Soviets were not buying wheat en masse until 70s. There was one wave in 1963-66, but that's it. Grain imports became systematic after 1972. At that point Soviets were already selling oil.

I'm not actually persuaded that gold reserves were relevant to anything. It implies that Soviets had no other trading going on. I.e. flawed premise.

I'm quite certain that gold reserve could've been increased easily enough. For example, it went from ~400 to ~700 during Andropov-Chernenko period. That's 100 tons of gold per year.

I don't think amount of gold would've changed anything. The problem was that USSR was not overcoming anything during Perestroika. It was creating difficulties.

Even if Gorbachev had 700,000 tons of gold (instead of 700), it would've meant USSR lasted a few months longer.

Decentralization of Planning primarily. We should have a proper thread on /marx/, I think. With sources and stuff.

For what? Specifics on Soviet Computers?

That's another thread-worthy question.

And this is the one point I'll need to find sources for too (don't have any on hand). Share of black market was negligible, IIRC.

You present it as if Socialism (i.e. economic structure of USSR) was inferior to the West in 1986. Or 1989. Or 1991.

It was not.

Yeltsin/Gorbachev were a consequence of mismanagement (by population) caused by insufficient understanding of politics (yes, Marxsim included) by Soviet population at large, coupled with immense complacency. Nobody believed that USSR could actually fall. Socialism doesn't fail, if works economically, they thought.

Btw, you are making the same mistake, when you think that economic structure alone defines if state would live or die.

No. It doesn't. And this is a third thread. Let's call it "Aggravation of Class Struggle under Socialism and the myth of State Capitalism".

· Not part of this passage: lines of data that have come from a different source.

(** * Rawfin API client: request layer, retry policy and auth session

    A shallow embedding of the browser-side API client (class [RawfinAPI],
    its sub-clients [AuthAPI] and [EpisodesAPI], the [APIError] class and
    the OAuth callback handler that runs at page load), followed by the
    properties of the request primitive, of the retry loop and of the
    auth-session life cycle.

    The client is asynchronous but single-threaded.  Every [await] is
    modelled as a synchronous step whose outcome is supplied by the
    network: [net k] is what the transport answers to the [k]-th call of
    [fetch].  All other effects (local storage, header objects shared by
    reference, timers, console, navigation) live in an explicit [World]
    that is threaded through a state-and-exception monad. *)

From Stdlib Require Import Ascii.
From stdpp Require Import gmap strings list fin_maps pretty.
From Equations Require Import Equations.

Set Warnings "-register-all".

Open Scope string_scope.
Open Scope Z_scope.

(** ** JavaScript values *)

(** The JSON values a response body parses to. *)
Inductive Json :=
| JNull
| JBool (b : bool)
| JNum (z : Z)
| JStr (s : string)
| JArr (items : list Json)
| JObj (fields : list (string * Json)).

(** The empty object literal [{}]. *)
Definition empty_object : Json := JObj [].

Definition nonempty (s : string) : bool :=
  match s with
  | EmptyString => false
  | String _ _ => true
  end.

That's too retarded to even argue about. Do I really have to?

Nope, they failed because they never became communist countries.

All of them stalled at the "transitory" dictatorship necessary for the state to take control of industry and production.

tl; dr all of them failed because people are inherently selfish

We're moving closer to the proletariat becoming superfluous.
If you fucking tankies don't get your heads out of your asses soon, porky will turn 90% of the world's population into dog food.

At this point Marxism-Leninism is little more than controlled opposition.

You know the whole "death of the working class" meme has been around a really long time, right?

And anyway I'd like to see what the non-controlled opposition you have in mind is, if I had to wager a guess I'd say UBI and Bordiga. That or some cringey "post-left" flavors of anarchism like crimethinc etc. with maybe some syndicalism thrown in.

We hear stuff all the time like "stop carrying pictures of Stalin it turns the normies off" etc. but since the normies are only a few years away from being juiced why worry about that?

You do know that without someone to work money has basically no meaning as no one is there to valorize capital. So assuming this, we're left with either a capitalist system that has collapsed on itself and therefore porky can no longer maintain his class power, or every thinkable job has been automated, porky has achieved communism but doesn't want to share it with the rest of us. But why would he care about keeping the proles out of this hypothetical fully-automated ultra-productive post-scarcity world if the proles share in it?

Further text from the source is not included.